Overexpression of a cytoplasm-localized allene oxide synthase promotes the wound-induced accumulation of jasmonic acid in transgenic tobacco

Jasmonic acid (JA) is involved in regulating the expression of certain plant defense genes and response to various stresses. JA biosynthesis is hypothesized to occur both in chloroplasts and the cytoplasm. In order to test whether or not a cytosol-localized allene oxide synthase (AOS) can promote JA biosynthesis, transgenic tobacco plants containing a flax AOS cDNA without a chloroplast transit sequence under the control of a tetracycline-inducible promoter were generated.
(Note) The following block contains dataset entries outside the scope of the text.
(** The UART thread's turn. *)
Lemma wp_tty_turn_total l h :
  wf h → own E logs h → 0 < tty_fd h → rx_ok h (lo_rx l) → cfg h = c →
  wp hangup (tty_turn E fuel l)
    (λ r h', wf h' ∧ cfg h' = c ∧ num_proc h ≤ num_proc h' ∧
       ∀ l', r = Some l' → rx_ok h' (lo_rx l')) h.
Proof using Hans Hfuel Hpoll Hmode Hdev.
  intros Hwf Ho Ht Hr Hc. unfold tty_turn. do 3 hw_step. apply wp_sys. intros p ->. cbv beta.
  set (h1 := set_trace _ h). assert (Hwf1 : wf h1) by by apply wf_trace.
  assert (Hr1 : rx_ok h1 (lo_rx l)) by by apply (rx_ok_more h).
  assert (Hsame : ∀ h', wf h' → rx_ok h' (lo_rx l) → cfg h' = c → num_proc h ≤ num_proc h' →
    wf h' ∧ cfg h' = c ∧ num_proc h ≤ num_proc h' ∧ ∀ l', Some l = Some l' → rx_ok h' (lo_rx l')).
  { intros h' ????. split_and!; try done. by intros l' [= <-]. }
  assert (Htty : is_open (tty_fd h) (trace h) = true).
  { apply (fd_keep _ _ _ _ _ _ Ho). rewrite held_tty by done. right. by left. }
  destruct (Hpoll (trace h) (tty_fd h) (-1)) as [-> | [Hres Hnv]]; [apply Ho|done|wp_step; by apply Hsame|].
  destruct (should_retry_io _); [wp_step; by apply Hsame|]. rewrite Hres, Hnv.
  change (1 =? 1) with true. change (0 =? 0) with true. do 4 wp_step.
  destruct (negb _).
  - unfold reopen_tty_device. wp_step. wp_step. rewrite (proj2 (Z.leb_le _ _)) by lia. do 3 hw_step.
    set (h2 := set_trace _ h1). assert (Hwf2 : wf h2) by by apply wf_trace.
    eapply wp_mono.
    { apply (wp_preserves hangup (tabled h2)); [apply tabled_open|by constructor|].
      apply (wp_open_tty_device E fuel hangup h2); [|by left].
      change (cfg h2) with (cfg h). by rewrite Hc. }
    intros fd h3 [_ Hta]. cbv beta. pose proof (tabled_wf _ _ Hta Hwf2) as Hwf3.
    pose proof (ta_num _ _ Hta) as Hn3. pose proof (ta_cfg _ _ Hta) as Hc3.
    do 2 wp_step. wp_step; [|by apply wp_halt]. wp_step. apply Hsame.
    + by apply (wf_same h3).
    + apply (rx_ok_more h); [|done]. cbn. rewrite Hn3. done.
    + cbn. by rewrite Hc3.
    + cbn. rewrite Hn3. done.
  - hw_step. apply wp_sys. intros r Hreq. cbv beta.
    set (h2 := set_trace _ h1). assert (Hwf2 : wf h2) by by apply wf_trace.
    wp_step; [wp_step; split_and!; try done; cbn; lia|].
    cbv zeta. wp_step. apply (wp_mono _ _ (λ _ h3, wf h3 ∧ cfg h3 = c ∧ num_proc h3 = num_proc h)).
    { destruct (0 <=? tty_log_fd h); hw_steps; (split_and!; [|done..]); by repeat apply wf_trace. }
    intros b h3 (Hwf3 & Hc3 & Hn3). destruct b; cbn [negb]; [|wp_step; split_and!; (done || lia)].
    eapply wp_mono; [apply wp_tty_bytes_total; [done| |done]|].
    { apply (rx_ok_more h); [lia|done]. }
    intros o h4 (? & ? & ? & ?). split_and!; (done || lia).
Qed.

(** A thread's turn; what the others have stays valid. *)
Lemma wp_turn k ths h :
  running E logs c h ths →
  wp hangup (turn E fuel k ths) (λ ths' h', running E logs c h' ths') h.
Proof using Henv Hans Hfuel Hpoll Hmode Hdev Hcar Halloc.
  intros [Hwf Ho Ht Hc Hst Hth]. unfold turn. do 2 wp_step.
  destruct (spawned (trace h) !! k) as [i|] eqn:Hk; [|by wp_step]. wp_step.
  assert (Hlow : -1 ≤ i < Z.of_nat (length (pty_data h))).
  { pose proof (fd_threads _ _ _ _ _ _ Ho) as Hf. rewrite Forall_lookup in Hf. by apply (Hf k). }
  apply (wp_mono _ _ (λ t h', wf h' ∧ own E logs h' ∧ 0 < tty_fd h' ∧ cfg h' = c ∧
    num_proc h ≤ num_proc h' ∧ extends (trace h) (trace h') ∧ thread_ok h' k t)).
  2:{ intros t h' (Hwf' & Ho' & Ht' & Hc' & Hn & He & Hok). wp_step. constructor; try done.
      { destruct Hst. split; by eapply spawned_extends_in. }
      intros j u [[-> <-]|[Hj Hu]]%lookup_insert_Some; [done|]. specialize (Hth j u Hu).
      destruct u; try done; cbn in *; [|..|by eapply spawned_extends].
      - destruct Hth. split; [by eapply rx_ok_more|by eapply spawned_extends].
      - destruct Hth as (i' & Hi' & ?). exists i'. split; [by eapply spawned_extends|done]. }
  unfold thread_turn. assert (Hok : thread_ok h k (thread_at ths k)).
  { unfold thread_at. destruct (ths !! k) as [t|] eqn:Hat; [by apply Hth|done]. }
  assert (Hext : call_blind E (λ _, true) (λ h', extends (trace h) (trace h'))).
  { intros h1 rq _ [new Hnew]. exists ((rq, E (trace h1) rq) :: new). cbn. by rewrite Hnew. }
  destruct (thread_at ths k) as [|l| |].
  - do 2 hw_step. subst r. rewrite (proj2 (Z.eqb_neq _ _)) by apply Halloc. cbn [negb]. wp_step.
    split_and!; try done; [by apply wf_trace|exact (own_blind E logs h (RqMalloc _) eq_refl Ho)|by eexists [_]|].
    destruct (i =? -1) eqn:Hi; z_bool; [|by exists i]. subst i. split; [|done].
    cbn. apply rx_init_ok. cbn. pose proof (sh_n _ _ (wf_shape _ Hwf)). lia.
  - destruct Hok as [Hrx Hki]. wp_step. eapply wp_mono.
    { apply wp_preserves with (I := λ h', extends (trace h) (trace h')).
      - apply thr_tty_turn; [by constructor|by apply quiet_all; eapply blind_weaken; [|exact Hext]|by eapply blind_weaken; [|exact Hext]| |by constructor].
        apply preserves_open_tty; [by eapply blind_weaken; [|exact Hext]|].
        by apply preserves_acquire_table.
      - by exists [].
      - apply wp_preserves_partial; [by apply wp_tty_turn_own|by apply wp_tty_turn_total]. }
    intros r h' [[(Hwf' & Hc' & Hn & Hr) [Ho' Ht']] He]. wp_step. split_and!; try done.
    pose proof (spawned_extends _ _ _ _ He Hki). destruct r; [split; [by apply Hr|done]|done].
  - do 2 wp_step. wp_step. destruct Hok as (i' & Hi' & Hne).
    assert (i' = i) as -> by congruence.
    apply wp_arr_get; [lia|]. intros p Hp. wp_step.
    assert (Hop : is_open (td_fd p) (trace h) = true).
    { apply (fd_open _ _ _ _ _ _ Ho). by eapply list_elem_of_lookup_2. }
    assert (Htab : call_blind E io_call (tabled h)) by (eapply blind_weaken; [|apply tabled_blind]; done).
    eapply wp_mono.
    { apply wp_preserves; [by apply own_pty_step|exact Ho|].
      apply wp_preserves; [by apply (io_pty_step E fuel (tabled h) Htab)|by constructor|].
      apply wp_preserves with (I := λ h', extends (trace h) (trace h') ∧ tty_fd h' = tty_fd h).
      - apply (io_pty_step E fuel). intros h1 rq Hc1 [He1 Ht1]. split; [by apply Hext|done].
      - split; [by exists []|done].
      - by apply wp_pty_step_total. }
    intros [] h' [[[_ [He Ht']] Hta] Ho']. wp_step. pose proof (tabled_wf _ _ Hta Hwf).
    destruct Hta. split_and!; try done; [by rewrite Ht'|congruence|lia|].
    exists i. split; [by eapply spawned_extends|done].
  - wp_step. split_and!; try done.
Qed.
Induction of the flax AOS gene in transgenic plants with chlor-tetracycline (Tc) led to the expression of the flax AOS mRNA and protein, which resulted in high level of metabolism of 13(S)-hydroperoxyoctadecatrienoic acid (13(S)-HPOT) and formation of 12-oxo-phytodienoic acid (12-O-PDA). Subcellular fractionation demonstrated that the flax AOS protein and activity were associated with the cytosol. Overexpression of the flax AOS in induced transgenic plants did not increase JA levels in healthy, undamaged leaf tissues. However, in wounded tissues overexpressing a flax AOS, levels of JA and the transcript of a pathogenesis-related gene (PR-1) dramatically increased when compared to those not expressing the flax AOS. Analysis of the release of wound-induced C6 volatiles showed that the level of (Z)-3-hexen-1-ol decreased about 30% due to overexpression of the cytoplasm-localized AOS, while (Z)-3-hexenal and (Z)-3-hexenyl acetate appeared not to be significantly altered. The data indicate that cytoplasmic AOS responds to wounding by increasing the levels of the wound-induced JA which in turn directly or indirectly enhances the expression of plant defense genes.